Silk cocoons and mulberry leaves at a silk weaving village in Laos.
In the West there is a sense that “silk” is very delicate. Silk, in fact, is a protein fiber like our hair. Fabrics made from silk have lasted for centuries and can be seen on view in museums. In Thailand it is used for bullet proof vests — woven in layers with the warp and weft in opposite directions.
Silk is actually made by various different insects of nature from worms to spiders. The most common form is made from silk worms that eat mulberry leaves. From Wikipedia:
“The best-known silk is obtained from the cocoons of the larvae of the mulberrysilkwormBombyx mori reared in captivity (sericulture). The shimmering appearance of silk is due to the triangular prism-like structure of the silk fibre, which allows silk cloth to refract incoming light at different angles, thus producing different colors. Silk is produced by several insects, but generally only the silk of moth caterpillars has been used for textile manufacturing. Other types of arthropod produce silk, most notably various arachnids such as spiders.

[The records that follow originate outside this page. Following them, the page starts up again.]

(** C5.  On the first sight of a track id the aggregator creates an
    aggregate with the raw confidence or 0.0, support 1 and both times at
    the window start; on a later sight it adds one to the support, folds
    the start into the minimum and the maximum and the raw confidence, if
    there is one, into the maximum; after either it folds in
    [min(1.0, support / 3.0)]; the other tracks are left as they are.  Three
    sights of one track without oracle confidence at starts 0, 20, 40 give
    support 3, confidence 1.0, first seen 0, last seen 40. *)
Theorem apply_match_spec :
  (forall (tracks : tracks_t) (m : match_record) (start : Q),
     (tracks_get tracks (m_tid m) = None ->
      tracks_get (apply_match tracks m start) (m_tid m) =
      Some {| shazam_track_id := m_tid m; artist := m_artist m; title := m_title m;
              confidence_max :=
                py_max (match m_raw_conf m with Some c => c | None => 0%Q end)
                       (py_min 1 (inject_Z 1 / 3));
              support := 1;
              first_seen_sec := start; last_seen_sec := start |}) /\
     (forall agg,
        tracks_get tracks (m_tid m) = Some agg ->
        tracks_get (apply_match tracks m start) (m_tid m) =
        Some {| shazam_track_id := shazam_track_id agg;
                artist := artist agg; title := title agg;
                confidence_max :=
                  py_max (match m_raw_conf m with
                          | Some c => py_max (confidence_max agg) c
                          | None => confidence_max agg
                          end)
                         (py_min 1 (inject_Z (support agg + 1) / 3));
                support := (support agg + 1)%Z;
                first_seen_sec := py_min (first_seen_sec agg) start;
                last_seen_sec := py_max (last_seen_sec agg) start |}) /\
     (forall tid', tid' <> m_tid m ->
        tracks_get (apply_match tracks m start) tid' = tracks_get tracks tid')) /\
  tracks_get (aggregate_matches [] three_sights) "T1" =
  Some {| shazam_track_id := "T1"; artist := PStr "Artist"; title := PStr "Title";
          confidence_max := 1; support := 3;
          first_seen_sec := 0; last_seen_sec := 40 |}.
Proof.
  split.
  - intros tracks m start. split; [|split].
    + apply apply_match_new.
    + intros agg. apply apply_match_seen.
    + intros tid'. apply apply_match_other.
  - vm_compute. reflexivity.
Qed.
Lemma nansum_nonneg (l : list (option Q)) :
  Forall nonneg_cell l → 0 <= nansum l.
Proof.
  intros H. unfold nansum. apply Qsum_nonneg.
  induction H as [|c l Hc _ IH]; cbn; [done|].
  destruct c as [q|]; cbn; [|exact IH]. constructor; [by apply Hc | exact IH].
Qed.

Lemma count_filter {A B} (f : A → option B) (l : list A) :
  length (omap id (f <$> l)) = length (filter (λ x, is_Some (f x)) l).
Proof.
  induction l as [|x l IH]; [done|]. rewrite fmap_cons, filter_cons.
  destruct (f x) as [y|] eqn:E; cbn -[filter].
  - rewrite decide_True by eauto. cbn -[filter]. by rewrite IH.
  - rewrite decide_False by (by intros [? ?]). exact IH.
Qed.

Section GroupSizes.
Context {R K : Type} `{EqDecision K}.
Variable by_ : R → option K.

Lemma indicator_sum_none (ks : list K) (o : option K) :
  o = None →
  sum_list ((λ k, if decide (o = Some k) then 1 else 0)%nat <$> ks) = 0%nat.
Proof.
  intros Ho. induction ks as [|k ks IH]; [done|]. cbn.
  rewrite decide_False by congruence. exact IH.
Qed.

Lemma indicator_sum_absent (ks : list K) (o : option K) (k0 : K) :
  o = Some k0 → k0 ∉ ks →
  sum_list ((λ k, if decide (o = Some k) then 1 else 0)%nat <$> ks) = 0%nat.
Proof.
  intros Ho. induction ks as [|k ks IH]; [done|]. cbn.
  intros [Hne Hk]%not_elem_of_cons.
  rewrite decide_False by congruence. by apply IH.
Qed.

Lemma indicator_sum (ks : list K) (o : option K) (k0 : K) :
  o = Some k0 → NoDup ks → k0 ∈ ks →
  sum_list ((λ k, if decide (o = Some k) then 1 else 0)%nat <$> ks) = 1%nat.
Proof.
  intros Ho. induction 1 as [|k ks Hk Hnd IH]; [by intros ?%elem_of_nil|].
  intros Hin. cbn. destruct (decide (o = Some k)) as [Heq|Hne].
  - assert (k0 = k) as -> by congruence.
    by rewrite (indicator_sum_absent ks o k).
  - apply elem_of_cons in Hin as [->|Hin]; [done|]. by rewrite IH.
Qed.

(** The groups of a grouping partition the rows that have a key. *)
Lemma group_sizes (ks : list K) (df : list R) :
  NoDup ks → (∀ r k, r ∈ df → by_ r = Some k → k ∈ ks) →
  sum_list ((λ k, length (filter (λ r, by_ r = Some k) df)) <$> ks)
  = length (filter (λ r, is_Some (by_ r)) df).
Proof.
  intros Hnd. induction df as [|r df IH]; intros Hks.
  - clear. induction ks as [|k ks IHk]; [done|]. cbn. exact IHk.
  - assert (sum_list ((λ k, length (filter (λ r, by_ r = Some k) (r :: df))) <$> ks)
            = (sum_list ((λ k, if decide (by_ r = Some k) then 1 else 0)%nat <$> ks)
               + sum_list ((λ k, length (filter (λ r, by_ r = Some k) df)) <$> ks))%nat)
      as ->.
    { clear. induction ks as [|k ks IHk]; [done|]. cbn -[filter].
      rewrite filter_cons, IHk. destruct (decide (by_ r = Some k)); cbn; lia. }
    rewrite IH by (intros r' k Hr'; apply Hks; by right).
    rewrite filter_cons. destruct (by_ r) as [k0|] eqn:Hr.
    + rewrite decide_True by eauto. cbn.
      rewrite (indicator_sum ks _ k0); [done | done | done |].
      eapply Hks; [left | done].
    + rewrite decide_False by (by intros [? ?]).
      by rewrite indicator_sum_none.
Qed.

End GroupSizes.

Lemma side_permutation {T} (side : EnrolDemoBio → option T) (key_of : T → Key)
    (agg : list T) (ms : list EnrolDemoBio) :
  NoDup ((λ m : EnrolDemoBio, m.1.1) <$> ms) → NoDup (key_of <$> agg) →
  (∀ m, m ∈ ms →
        match side m with
        | Some a => a ∈ agg ∧ key_of a = m.1.1
        | None => m.1.1 ∉ key_of <$> agg
        end) →
  (∀ a, a ∈ agg → key_of a ∈ (λ m : EnrolDemoBio, m.1.1) <$> ms) →
  omap side ms ≡ₚ agg.
Proof.
  intros Hms Hagg Hside Hcover. apply NoDup_Permutation.
  - clear Hcover. induction ms as [|m ms IH]; [constructor|].
    rewrite fmap_cons, NoDup_cons in Hms. destruct Hms as [Hm Hms].
    cbn. pose proof (Hside m ltac:(left)) as Hsm.
    destruct (side m) as [a|] eqn:Em; cbn.
    + apply NoDup_cons. split.
      * intros (m' & Hm' & Ea)%list_elem_of_omap. apply Hm.
        pose proof (Hside m' ltac:(by right)) as Hsm'. rewrite Ea in Hsm'.
        destruct Hsm as [_ Hk], Hsm' as [_ Hk'].
        apply list_elem_of_fmap. exists m'. split; [congruence|done].
      * apply IH; [done|]. intros m' Hm'. apply Hside. by right.
    + apply IH; [done|]. intros m' Hm'. apply Hside. by right.
  - by apply NoDup_fmap_1 in Hagg.
  - intros a. rewrite list_elem_of_omap. split.
    + intros (m & Hm & Ea). specialize (Hside m Hm). rewrite Ea in Hside. tauto.
    + intros Ha. specialize (Hcover a Ha).
      apply list_elem_of_fmap in Hcover as (m & Hk & Hm).
      exists m. split; [done|]. specialize (Hside m Hm).
      destruct (side m) as [a'|].
      * destruct Hside as [Ha' Hk']. f_equal.
        apply (NoDup_fmap_eq key_of agg a' a Hagg Ha' Ha). congruence.
      * destruct Hside. rewrite <- Hk. apply list_elem_of_fmap. by exists a.
Qed.

Lemma group_count {R} (by_ : R → option Key) (pin : R → option string)
    (df : list R) :
  Qsum ((λ k, count (pin <$> get_group by_ df k)) <$> group_keys key_le by_ df)
  == Qlen (filter (λ r, is_Some (by_ r) ∧ is_Some (pin r)) df).
Proof.
  unfold count, Qlen.
  transitivity
    (Qsum ((λ n, inject_Z (Z.of_nat n))
             <$> ((λ k, length (filter (λ r, by_ r = Some k)
                                  (filter (λ r, is_Some (pin r)) df)))
                    <$> group_keys key_le by_ df))).
  { rewrite <- list_fmap_compose.
    assert (∀ k, (λ k, inject_Z (Z.of_nat (length (omap id (pin <$> get_group by_ df k))))) k
                 = ((λ n, inject_Z (Z.of_nat n))
                    ∘ (λ k, length (filter (λ r, by_ r = Some k)
                                      (filter (λ r, is_Some (pin r)) df)))) k)
      as Hext.
    { intros k. cbn. do 3 f_equal. rewrite count_filter. unfold get_group.
      f_equal. rewrite !list_filter_filter.
      apply list_filter_iff. tauto. }
    erewrite (list_fmap_ext _ _ _ (λ _ k _, Hext k)). reflexivity. }
  rewrite Qsum_inject, group_sizes.
  - do 3 f_equal. rewrite list_filter_filter. reflexivity.
  - apply NoDup_group_keys.
  - intros r k [_ Hr]%list_elem_of_filter Hk.
    apply elem_of_group_keys. eauto.
Qed.
(** * Video composition and subtitle segment timing

    A shallow embedding of the algorithmic core of the short-form video
    pipeline: [VideoComposer] (src/video_editor/video_composer.py) and
    [WhisperSubtitles] (src/subtitle_generator/whisper_subtitles.py).

    Numbers.  Python ints are [Z].  A finite Python float is carried as the
    rational it denotes, in [Q].  Module [B64] gives the arithmetic of the
    Part Splitter and of the Frame Fitter as Python runs it, every float
    operation rounded to binary64; the results on the part count, on the
    scaled frame and on the loop count are stated on it.  The definitions
    of the same names outside [B64] read the operations as exact, and so do
    the time stamps of the Segment Timer, which are compared, subtracted
    and copied.

    Text.  A Python [str] is modelled as a [list ascii]; the model follows
    Python on the ASCII range, where the transcriber's English output lives.
    Characters above it are treated as symbols that are neither white space
    nor letters, and what is said on the case of a character is said of
    ASCII characters. *)

From Stdlib Require Import List Sorted Bool Arith ZArith QArith Qround Qminmax Qabs.
From Stdlib Require Import Lia Lqa.
From Stdlib Require Import Ascii String DecimalString DecimalZ.
Import ListNotations.

(** ** Python numeric primitives *)

Module Py.

(** [int(x)] on a float: truncation towards zero. *)
Definition int (x : Q) : Z := Z.quot (Qnum x) (Zpos (Qden x)).

(** [x % y] on floats, for [y <> 0], read as exact: the result has the sign
    of [y]. *)
Definition fmod (x y : Q) : Q := x - y * inject_Z (Qfloor (x / y)).

(** [range(n)]: empty when [n <= 0]. *)
Definition range (n : Z) : list Z := map Z.of_nat (seq 0 (Z.to_nat n)).

(** [min(a, b)]: [b] when [b < a], otherwise [a]. *)
Definition min (a b : Q) : Q := if Qlt_le_dec b a then b else a.

(** [max(a, b)]: [b] when [b > a], otherwise [a]. *)
Definition max (a b : Q) : Q := if Qlt_le_dec a b then b else a.

End Py.

(** ** Part Splitter: [VideoComposer._split_and_export_video]

    With the division, the remainder and the products read as exact. *)

Record PartBoundary := mkPart {
  part_index : Z;          (* the [_part<N>] suffix, [part_num + 1] *)
  part_start : Q;          (* [start_time] *)
  part_end   : Q           (* [end_time] *)
}.

(** [num_parts = int(total / max) + (1 if total % max > 0 else 0)] *)
Definition num_parts (total_duration max_duration : Q) : Z :=
  (Py.int (total_duration / max_duration)
   + (if Qlt_le_dec 0 (Py.fmod total_duration max_duration) then 1 else 0))%Z.
(** * pdf_to_ics: the schedule parser and the shift builder

    A shallow embedding of [pdf_to_ics.py]: the time normaliser
    [parse_time], the two field extractors, the line loop of
    [parse_schedule] and the builder [create_shift], together with the
    properties of the written specification that concern them.

    Conventions of the embedding.
    - A Python [str] is a [string]; a character is a code point below 256
      (Latin-1), classified as CPython classifies it.
    - [None] is [None]; a function that swallows its exceptions and returns
      [None] returns an [option].
    - The [print] calls are an observability side channel and are left out.
    - The tz database is taken to contain "Europe/Zurich". *)

From Stdlib Require Import ZArith NArith List String Ascii Bool Lia.
From Stdlib Require Import Decimal DecimalString DecimalPos DecimalN.
From stdpp Require Import base list option strings.

Local Open Scope string_scope.
Local Open Scope list_scope.
Local Open Scope Z_scope.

Silk fabric was first developed in ancient China. The earliest example of silk fabric is from 3630 B Legend gives credit for developing silk to a Chinese empress, Leizu (Hsi-Ling-Shih, Lei-Tzu).
To make natural dyed batik with silk, the fabric is first washed with special soap to remove surface oils, then the silk is stamped with hot wax, dyed in multiple baths of dye, then the fabric is boiled to remove the wax. Therefore, the idea that silk is “delicate” is not real.
Silk does not have to be dry cleaned — the ancient textiles and clothing in museums were not “dry cleaned.” A traditional method of cleaning silk uses boiling water poured over hibiscus leaves, the leaves are squeezed to release a natural detergent and the silk is washed. D. Bali uses natural shampoos to wash silk, and uses natural conditioners periodically to condition the silk.